## Exercise brief
Retrieve every line of the data holding the word "Microsecond".

## Data in this exercise
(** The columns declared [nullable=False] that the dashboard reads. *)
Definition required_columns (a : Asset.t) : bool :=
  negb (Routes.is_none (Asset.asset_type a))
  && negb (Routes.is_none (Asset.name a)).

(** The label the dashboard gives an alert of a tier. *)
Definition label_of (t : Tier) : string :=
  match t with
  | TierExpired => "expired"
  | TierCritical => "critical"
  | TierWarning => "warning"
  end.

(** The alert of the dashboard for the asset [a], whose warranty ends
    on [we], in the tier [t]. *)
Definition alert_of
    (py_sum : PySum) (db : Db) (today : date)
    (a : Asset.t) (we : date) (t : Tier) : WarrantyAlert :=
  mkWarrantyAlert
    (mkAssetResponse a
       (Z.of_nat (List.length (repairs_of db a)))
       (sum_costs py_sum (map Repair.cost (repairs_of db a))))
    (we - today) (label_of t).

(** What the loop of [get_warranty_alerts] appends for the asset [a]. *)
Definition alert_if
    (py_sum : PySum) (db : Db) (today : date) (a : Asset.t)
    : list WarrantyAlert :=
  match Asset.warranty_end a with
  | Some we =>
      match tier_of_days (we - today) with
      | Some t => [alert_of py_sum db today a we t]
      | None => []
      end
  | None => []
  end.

==

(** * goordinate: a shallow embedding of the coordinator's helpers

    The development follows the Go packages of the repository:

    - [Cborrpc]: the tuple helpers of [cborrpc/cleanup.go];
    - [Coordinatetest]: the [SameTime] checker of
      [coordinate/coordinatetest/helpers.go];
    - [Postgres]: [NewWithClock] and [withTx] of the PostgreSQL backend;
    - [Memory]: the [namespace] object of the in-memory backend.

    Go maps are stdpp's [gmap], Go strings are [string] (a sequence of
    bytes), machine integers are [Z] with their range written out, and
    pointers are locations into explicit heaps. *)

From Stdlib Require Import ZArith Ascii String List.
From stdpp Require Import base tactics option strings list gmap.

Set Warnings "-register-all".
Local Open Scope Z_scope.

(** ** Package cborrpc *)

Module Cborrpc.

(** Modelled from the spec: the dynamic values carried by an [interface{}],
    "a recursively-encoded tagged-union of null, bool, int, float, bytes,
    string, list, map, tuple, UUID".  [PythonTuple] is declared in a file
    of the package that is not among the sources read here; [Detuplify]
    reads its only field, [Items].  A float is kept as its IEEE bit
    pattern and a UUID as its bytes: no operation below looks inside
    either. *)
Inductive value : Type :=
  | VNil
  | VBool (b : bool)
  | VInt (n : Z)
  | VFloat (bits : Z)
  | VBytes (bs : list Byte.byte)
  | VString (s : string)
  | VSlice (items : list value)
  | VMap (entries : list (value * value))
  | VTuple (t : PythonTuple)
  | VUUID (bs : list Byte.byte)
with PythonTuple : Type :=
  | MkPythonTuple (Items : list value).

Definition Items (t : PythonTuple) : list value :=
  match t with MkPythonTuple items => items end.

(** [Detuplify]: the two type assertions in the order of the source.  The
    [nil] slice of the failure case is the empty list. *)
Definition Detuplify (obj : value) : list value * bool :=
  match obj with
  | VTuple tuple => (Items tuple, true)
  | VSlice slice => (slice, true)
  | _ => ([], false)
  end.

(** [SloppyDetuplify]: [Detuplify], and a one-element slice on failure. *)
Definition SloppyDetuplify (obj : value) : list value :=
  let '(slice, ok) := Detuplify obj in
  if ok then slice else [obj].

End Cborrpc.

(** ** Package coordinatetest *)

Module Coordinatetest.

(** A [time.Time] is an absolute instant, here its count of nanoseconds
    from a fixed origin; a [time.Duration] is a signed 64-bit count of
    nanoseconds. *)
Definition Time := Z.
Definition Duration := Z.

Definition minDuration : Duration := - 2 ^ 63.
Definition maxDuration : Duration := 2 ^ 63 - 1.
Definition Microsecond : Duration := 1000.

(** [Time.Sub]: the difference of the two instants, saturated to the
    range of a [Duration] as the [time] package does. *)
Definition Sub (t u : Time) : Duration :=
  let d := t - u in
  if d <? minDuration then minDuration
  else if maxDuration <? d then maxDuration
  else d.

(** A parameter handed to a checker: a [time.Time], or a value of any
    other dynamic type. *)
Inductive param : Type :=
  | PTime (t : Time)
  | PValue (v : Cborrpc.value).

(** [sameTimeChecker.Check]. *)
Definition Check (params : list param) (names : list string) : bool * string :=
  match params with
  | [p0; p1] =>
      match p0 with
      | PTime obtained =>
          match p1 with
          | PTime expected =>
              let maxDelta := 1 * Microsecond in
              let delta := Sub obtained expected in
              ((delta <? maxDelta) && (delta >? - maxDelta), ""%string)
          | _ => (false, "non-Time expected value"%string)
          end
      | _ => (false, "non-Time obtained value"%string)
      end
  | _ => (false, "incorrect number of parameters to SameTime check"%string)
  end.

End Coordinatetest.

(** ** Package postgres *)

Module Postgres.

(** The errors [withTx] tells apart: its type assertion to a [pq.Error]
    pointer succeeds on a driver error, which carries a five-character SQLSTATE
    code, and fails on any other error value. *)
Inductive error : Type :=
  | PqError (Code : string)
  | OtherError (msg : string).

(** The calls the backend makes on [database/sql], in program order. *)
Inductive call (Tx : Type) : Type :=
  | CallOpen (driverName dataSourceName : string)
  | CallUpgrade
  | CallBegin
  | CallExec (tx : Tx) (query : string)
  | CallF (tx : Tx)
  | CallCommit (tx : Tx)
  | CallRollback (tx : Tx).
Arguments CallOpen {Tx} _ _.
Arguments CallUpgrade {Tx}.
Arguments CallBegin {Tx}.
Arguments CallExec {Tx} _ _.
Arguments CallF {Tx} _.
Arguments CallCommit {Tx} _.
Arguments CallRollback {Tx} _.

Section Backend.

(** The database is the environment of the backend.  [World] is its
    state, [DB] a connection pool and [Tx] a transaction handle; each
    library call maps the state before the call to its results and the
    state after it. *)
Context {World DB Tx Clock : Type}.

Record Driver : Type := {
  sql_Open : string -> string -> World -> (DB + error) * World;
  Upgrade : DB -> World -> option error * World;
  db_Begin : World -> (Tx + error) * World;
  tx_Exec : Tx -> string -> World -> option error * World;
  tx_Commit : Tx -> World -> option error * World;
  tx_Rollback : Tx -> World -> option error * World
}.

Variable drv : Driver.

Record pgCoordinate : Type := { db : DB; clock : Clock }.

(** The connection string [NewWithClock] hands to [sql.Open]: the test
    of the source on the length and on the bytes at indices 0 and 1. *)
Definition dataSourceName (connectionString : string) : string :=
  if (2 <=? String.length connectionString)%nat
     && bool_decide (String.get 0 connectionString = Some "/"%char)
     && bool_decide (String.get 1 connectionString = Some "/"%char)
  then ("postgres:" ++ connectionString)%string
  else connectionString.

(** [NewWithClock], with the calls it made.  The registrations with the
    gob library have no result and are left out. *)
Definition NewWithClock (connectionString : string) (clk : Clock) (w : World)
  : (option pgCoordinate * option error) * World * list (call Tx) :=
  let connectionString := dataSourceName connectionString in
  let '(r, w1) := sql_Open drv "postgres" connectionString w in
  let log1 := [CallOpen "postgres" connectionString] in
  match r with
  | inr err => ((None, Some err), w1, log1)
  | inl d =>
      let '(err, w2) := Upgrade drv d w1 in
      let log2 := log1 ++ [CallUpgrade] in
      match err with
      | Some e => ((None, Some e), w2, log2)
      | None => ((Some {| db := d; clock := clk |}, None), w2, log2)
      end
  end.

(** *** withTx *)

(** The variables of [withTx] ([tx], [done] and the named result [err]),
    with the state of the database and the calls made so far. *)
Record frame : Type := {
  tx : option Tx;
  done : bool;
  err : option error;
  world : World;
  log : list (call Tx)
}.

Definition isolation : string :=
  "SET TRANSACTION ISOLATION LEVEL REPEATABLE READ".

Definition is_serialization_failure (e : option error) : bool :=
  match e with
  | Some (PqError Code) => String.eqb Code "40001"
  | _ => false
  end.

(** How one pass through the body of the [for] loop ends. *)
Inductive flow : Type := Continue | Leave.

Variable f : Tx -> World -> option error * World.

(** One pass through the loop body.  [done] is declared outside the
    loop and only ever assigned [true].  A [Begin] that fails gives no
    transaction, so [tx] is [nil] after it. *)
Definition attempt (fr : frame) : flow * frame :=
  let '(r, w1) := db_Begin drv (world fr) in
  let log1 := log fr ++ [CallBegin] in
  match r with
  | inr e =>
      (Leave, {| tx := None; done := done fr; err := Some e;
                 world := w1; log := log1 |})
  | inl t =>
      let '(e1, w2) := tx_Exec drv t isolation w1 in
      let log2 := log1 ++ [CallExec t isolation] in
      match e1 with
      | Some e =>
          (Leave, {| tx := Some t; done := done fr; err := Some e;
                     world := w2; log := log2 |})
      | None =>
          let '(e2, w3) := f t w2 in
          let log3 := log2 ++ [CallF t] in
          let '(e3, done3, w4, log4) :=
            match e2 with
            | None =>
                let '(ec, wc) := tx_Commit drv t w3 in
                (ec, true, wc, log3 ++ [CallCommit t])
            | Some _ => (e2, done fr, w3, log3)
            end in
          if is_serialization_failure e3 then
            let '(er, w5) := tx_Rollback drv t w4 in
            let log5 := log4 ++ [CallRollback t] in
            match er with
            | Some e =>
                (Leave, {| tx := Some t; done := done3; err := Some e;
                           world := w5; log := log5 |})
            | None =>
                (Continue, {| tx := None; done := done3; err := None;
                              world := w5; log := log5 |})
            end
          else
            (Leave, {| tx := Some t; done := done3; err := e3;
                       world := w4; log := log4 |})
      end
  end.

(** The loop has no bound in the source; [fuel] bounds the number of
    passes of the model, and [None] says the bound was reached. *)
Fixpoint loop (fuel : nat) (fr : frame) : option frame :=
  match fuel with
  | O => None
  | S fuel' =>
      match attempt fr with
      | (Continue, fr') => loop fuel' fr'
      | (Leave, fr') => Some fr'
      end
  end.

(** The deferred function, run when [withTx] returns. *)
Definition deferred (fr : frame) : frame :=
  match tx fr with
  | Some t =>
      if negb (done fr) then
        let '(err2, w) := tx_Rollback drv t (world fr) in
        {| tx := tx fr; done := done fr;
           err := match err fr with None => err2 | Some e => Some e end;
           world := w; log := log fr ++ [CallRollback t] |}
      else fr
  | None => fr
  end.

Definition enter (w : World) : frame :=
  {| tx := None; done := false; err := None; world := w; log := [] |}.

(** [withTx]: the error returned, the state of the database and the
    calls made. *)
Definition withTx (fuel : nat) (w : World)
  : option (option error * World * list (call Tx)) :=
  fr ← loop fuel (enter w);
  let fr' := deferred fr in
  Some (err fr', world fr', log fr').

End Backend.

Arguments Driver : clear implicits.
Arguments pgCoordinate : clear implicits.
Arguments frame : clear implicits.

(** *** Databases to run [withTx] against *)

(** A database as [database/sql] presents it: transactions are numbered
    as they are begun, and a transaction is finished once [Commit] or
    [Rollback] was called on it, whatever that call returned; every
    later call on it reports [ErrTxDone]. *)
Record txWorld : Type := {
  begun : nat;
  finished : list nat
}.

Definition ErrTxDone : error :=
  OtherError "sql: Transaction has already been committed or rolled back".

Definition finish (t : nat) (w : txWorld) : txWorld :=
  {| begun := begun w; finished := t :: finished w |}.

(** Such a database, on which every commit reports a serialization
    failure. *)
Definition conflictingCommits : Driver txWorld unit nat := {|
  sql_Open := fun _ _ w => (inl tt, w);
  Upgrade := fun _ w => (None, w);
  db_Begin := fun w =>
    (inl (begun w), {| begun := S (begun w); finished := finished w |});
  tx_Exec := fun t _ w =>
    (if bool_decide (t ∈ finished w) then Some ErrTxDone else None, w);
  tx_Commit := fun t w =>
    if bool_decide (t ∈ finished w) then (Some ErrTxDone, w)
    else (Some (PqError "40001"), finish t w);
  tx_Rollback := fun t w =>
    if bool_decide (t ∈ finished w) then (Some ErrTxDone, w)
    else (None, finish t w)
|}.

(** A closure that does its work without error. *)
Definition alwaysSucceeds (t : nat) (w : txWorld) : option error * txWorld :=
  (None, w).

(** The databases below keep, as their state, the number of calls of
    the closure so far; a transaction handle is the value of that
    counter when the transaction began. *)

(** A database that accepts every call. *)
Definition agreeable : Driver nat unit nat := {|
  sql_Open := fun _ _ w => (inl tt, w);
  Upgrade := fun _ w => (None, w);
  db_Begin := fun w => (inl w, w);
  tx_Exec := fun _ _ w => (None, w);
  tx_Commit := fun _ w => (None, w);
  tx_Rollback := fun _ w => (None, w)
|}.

## Exercise solution
Definition Microsecond : Duration := 1000.
              let maxDelta := 1 * Microsecond in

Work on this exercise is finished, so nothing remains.